(Collected data)
------------------------------------------------

(* ===== verification/StoreSpec.v ===== *)
(** * The local store satisfies the laws of [ObjectStore]. *)

From S2P Require Import Prelude Metadata Replication Names Hash Objects Paths Store.
From stdpp Require Import options.

(** ** Objects of a file system *)

(** The file at a path. *)
Definition file_at (fs : FS) (p : Path) : option bytes :=
  match fs_tree fs !! p with Some (EntryFile d) => Some d | _ => None end.

(** Two file systems whose files agree outside [A]. *)
Definition fs_agree (A : list Path) (fs fs' : FS) : Prop :=
  ∀ p, p ∉ A → file_at fs' p = file_at fs p.

#[export] Instance fs_agree_preorder A : PreOrder (fs_agree A).
Proof. split; [by intros fs p|]. intros f1 f2 f3 H1 H2 p Hp. by rewrite H2, H1. Qed.

Lemma fs_agree_mono A A' fs fs' : fs_agree A fs fs' → A ⊆ A' → fs_agree A' fs fs'.
Proof. intros Hs HA p Hp. apply Hs. set_solver. Qed.

Lemma sys_call_inv op p fs r fs' :
  sys_call op p fs = (r, fs') →
  fs_tree fs' = fs_tree fs ∧ fs_outcomes fs' = fs_outcomes fs ∧
  (r = Ok tt ∨ (∃ msg n, r = Err (PathError op (path_string p) (OtherErrno msg)) ∧
     fs_outcomes fs n = Some msg)).
Proof.
  unfold sys_call. intros [= <- <-]. split; [done|]. split; [done|].
  destruct (fs_outcomes fs (fs_used fs)) eqn:E; [right|by left]. by eexists _, _.
Qed.

Lemma sys_call_agree A op p : respects (fs_agree A) (sys_call op p).
Proof. intros fs r fs' (Ht & _)%sys_call_inv q _. unfold file_at. by rewrite Ht. Qed.

Lemma sys_call_panic_free op p : panic_free (sys_call op p).
Proof. intros fs r fs' (_ & _ & [->|(? & ? & -> & _)])%sys_call_inv; done. Qed.

(** [at_path] fails with the walk's error or a fault, or runs its
    continuation on the entry, in the same tree. *)
Lemma at_path_inv {A} op p (k : option Entry → GoM FS A) fs r fs' :
  at_path op p k fs = (r, fs') →
  (∃ e, r = Err (PathError op (path_string p) e) ∧ fs_tree fs' = fs_tree fs ∧
     fs_outcomes fs' = fs_outcomes fs ∧
     (resolve (fs_tree fs) p = Some e ∨ ∃ msg n, e = OtherErrno msg ∧ fs_outcomes fs n = Some msg)) ∨
  (∃ fs1, fs_tree fs1 = fs_tree fs ∧ fs_outcomes fs1 = fs_outcomes fs ∧
     resolve (fs_tree fs) p = None ∧ k (fs_tree fs !! p) fs1 = (r, fs')).
Proof.
  unfold at_path. intros Hrun. go_step Hrun.
  - apply sys_call_inv in Hc as (Ht & Ho & _). go_step Hrun; [|done..]. injection Hc as <- <-.
    rewrite Ht in Hrun. destruct (resolve (fs_tree fs) p) as [e|] eqn:E; [left|right; eauto 10].
    injection Hrun as <- <-. eauto 10.
  - apply sys_call_inv in Hc as (Ht & Ho & [?|(msg & n & [= ->] & Hf)]); [done|]. subst. left. eauto 12.
  - by apply sys_call_panic_free in Hc.
Qed.

Lemma at_path_panic_free {A} op p (k : option Entry → GoM FS A) :
  (∀ e, panic_free (k e)) → panic_free (at_path op p k).
Proof.
  intros Hk fs r fs' [(e & -> & _)|(fs1 & _ & _ & _ & Hrun)]%at_path_inv; [done|]. by eapply Hk.
Qed.

(** ** Walking *)

(** The directory a path of at least two components lies in. *)
Definition parent (p : Path) : Path := take (length p - 1) p.

Lemma length_parent p : length (parent p) = length p - 1.
Proof. unfold parent. rewrite length_take. lia. Qed.

Lemma elem_of_dirs_above p d :
  d ∈ dirs_above p ↔ ∃ i, 1 ≤ i < length p ∧ d = take i p.
Proof.
  unfold dirs_above. rewrite list_elem_of_fmap. setoid_rewrite elem_of_seq.
  split; intros (i & ? & ?); exists i; split; (done || lia).
Qed.

(** No file lies on the way to [p]. *)
Definition no_file_above (tree : gmap Path Entry) (p : Path) : Prop :=
  ∀ d c, d ∈ dirs_above p → tree !! d ≠ Some (EntryFile c).

Lemma resolve_notdir tree p : resolve tree p ≠ Some ENOTDIR ↔ no_file_above tree p.
Proof.
  unfold resolve, no_file_above. destruct (existsb _ _) eqn:E; split.
  - done.
  - apply existsb_exists in E as (d & Hd%list_elem_of_In & Hf). unfold is_file in Hf.
    destruct (tree !! d) as [[|c]|] eqn:Ed; [done| |done]. intros Hn. by destruct (Hn d c Hd).
  - intros _ d c Hd Hc. apply not_true_iff_false in E. apply E, existsb_exists.
    exists d. split; [by apply list_elem_of_In|]. unfold is_file. by rewrite Hc.
  - intros _. destruct (tree !! p); [done|]. by case_match.
Qed.

Lemma resolve_None_above tree p : resolve tree p = None → no_file_above tree p.
Proof. intros Hr. apply resolve_notdir. by rewrite Hr. Qed.

Lemma resolve_ENOENT tree p : resolve tree p = Some ENOENT → tree !! p = None.
Proof. unfold resolve. case_match; [done|]. by destruct (tree !! p). Qed.

Lemma resolve_entry tree p : no_file_above tree p → is_Some (tree !! p) → resolve tree p = None.
Proof.
  intros Hn%resolve_notdir [e He]. unfold resolve in *. rewrite He in *. by case_match.
Qed.

Lemma no_file_above_parent tree p : no_file_above tree p → no_file_above tree (parent p).
Proof.
  intros Hn d c (i & Hi & ->)%elem_of_dirs_above. rewrite length_parent in Hi. unfold parent.
  rewrite take_take, Nat.min_l by lia. apply Hn, elem_of_dirs_above. exists i. split; [lia|done].
Qed.

Lemma no_file_above_delete tree p q : no_file_above tree p → no_file_above (delete q tree) p.
Proof. intros Hn d c Hd [_ Hc]%lookup_delete_Some. by eapply Hn. Qed.

Lemma PathDir_parent p : p ≠ [""] → PathDir p = parent p.
Proof. intros Hp. unfold PathDir. by destruct p as [|[|] [|]]. Qed.

(** ** What the system calls change *)

Lemma os_Remove_inv p fs r fs' :
  os_Remove p fs = (r, fs') →
  r ≠ Panic ∧ fs_outcomes fs' = fs_outcomes fs ∧
  ((r = Ok tt ∧ p ≠ [] ∧ p ≠ [""] ∧ no_file_above (fs_tree fs) p ∧
    is_Some (fs_tree fs !! p) ∧ fs_tree fs' = delete p (fs_tree fs) ∧
    (fs_tree fs !! p = Some EntryDir → has_child (fs_tree fs) p = false)) ∨
   (∃ e, r = Err (PathError "remove" (path_string p) e) ∧ fs_tree fs' = fs_tree fs ∧
     (e = ENOENT → fs_tree fs !! p = None ∧ no_file_above (fs_tree fs) p) ∧
     (e ≠ ENOENT → e ≠ ENOTEMPTY → resolve (fs_tree fs) p = Some ENOTDIR ∨
        p = [] ∨ p = [""] ∨ ∃ n msg, fs_outcomes fs n = Some msg))).
Proof.
  intros [(e & -> & Ht & Ho & He)|(fs1 & Ht & Ho & Hr & Hrun)]%at_path_inv.
  - split; [done|]. split; [done|]. right. exists e. split; [done|]. split; [done|]. split.
    + intros ->. destruct He as [He|(? & ? & ? & _)]; [|done].
      split; [by apply resolve_ENOENT|]. apply resolve_notdir. by rewrite He.
    + intros He1 He2. destruct He as [He|(msg & n & _ & Hm)]; [left|by eauto 10].
      revert He. unfold resolve. case_match; [done|]. case_match; [done|]. by case_match; intros [= <-].
  - case_decide as Hp; [injection Hrun as <- <-; split; [done|]; split; [done|]; right;
      eexists; split; [done|]; split; [done|]; split; [done|]; tauto|].
    assert (p ≠ [] ∧ p ≠ [""]) as [Hp1 Hp2] by tauto.
    pose proof (resolve_None_above _ _ Hr) as Hn.
    destruct (fs_tree fs !! p) as [[|c]|] eqn:E.
    + go_step Hrun; [|done..]. injection Hc as <- <-. rewrite Ht in Hrun.
      destruct (has_child (fs_tree fs) p); injection Hrun as <- <-.
      * split; [done|]. split; [done|]. right. eexists. by split.
      * split; [done|]. split; [done|]. left. cbn. rewrite Ht. do 4 (split; [done|]). by eauto.
    + injection Hrun as <- <-. split; [done|]. split; [done|]. left. cbn. rewrite Ht.
      do 4 (split; [done|]). by eauto.
    + injection Hrun as <- <-. split; [done|]. split; [done|]. right. eexists. by auto.
Qed.

(** Removing the directory a path lies in touches no file, when the walk to
    the path did not run into one. *)
Lemma remove_parent_agree p fs r fs' :
  no_file_above (fs_tree fs) p → os_Remove (PathDir p) fs = (r, fs') →
  fs_agree [] fs fs' ∧ (r = Ok tt → no_file_above (fs_tree fs') (PathDir p)).
Proof.
  intros Hres (_ & _ & [(-> & Hne1 & Hne2 & Hr & [e He] & Ht & _)|(e & -> & Ht & _)])%os_Remove_inv.
  2: { split; [|done]. intros q _. unfold file_at. by rewrite Ht. }
  assert (p ≠ [""]) as Hp by by intros ->. rewrite PathDir_parent in * by done.
  assert (2 ≤ length p) as Hl.
  { destruct p as [|x [|y p]]; [done|done|]. cbn. lia. }
  split.
  - intros q _. unfold file_at. rewrite Ht.
    destruct (decide (q = parent p)) as [->|]; [|by rewrite lookup_delete_ne].
    rewrite lookup_delete_eq. destruct (fs_tree fs !! parent p) as [[|c]|] eqn:E; [done| |done].
    exfalso. apply (Hres (parent p) c); [|done]. apply elem_of_dirs_above.
    exists (length p - 1). split; [lia|done].
  - intros _. rewrite Ht. by apply no_file_above_delete.
Qed.

Lemma remove_parents_agree fuel p stop fs r fs' :
  no_file_above (fs_tree fs) p → remove_parents fuel (PathDir p) stop fs = (r, fs') →
  fs_agree [] fs fs' ∧ r ≠ Panic.
Proof.
  revert p fs. induction fuel as [|fuel IH]; intros p fs Hres Hrun; cbn in Hrun; [by injection Hrun as <- <-|].
  revert Hrun. case_match; intros Hrun; [|by injection Hrun as <- <-].
  go_step Hrun.
  - go_step Hc; [|done]. injection Hr as ->. destruct (remove_parent_agree _ _ _ _ Hres Hc) as [Ha Hn].
    destruct r0 as [[]|e|]; [|repeat case_match; by injection Hrun as <- <-|done].
    apply IH in Hrun as [Ha' ?]; [|by apply Hn]. split; [by etrans|done].
  - go_step Hc; done.
  - go_step Hc; [done|]. by apply os_Remove_inv in Hc as [? _].
Qed.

------------------------------------------------

About this task —
For each line in the data that holds the word "eapply", copy the line.

Task solution —
  intros Hk fs r fs' [(e & -> & _)|(fs1 & _ & _ & _ & Hrun)]%at_path_inv; [done|]. by eapply Hk.
Proof. intros Hn d c Hd [_ Hc]%lookup_delete_Some. by eapply Hn. Qed.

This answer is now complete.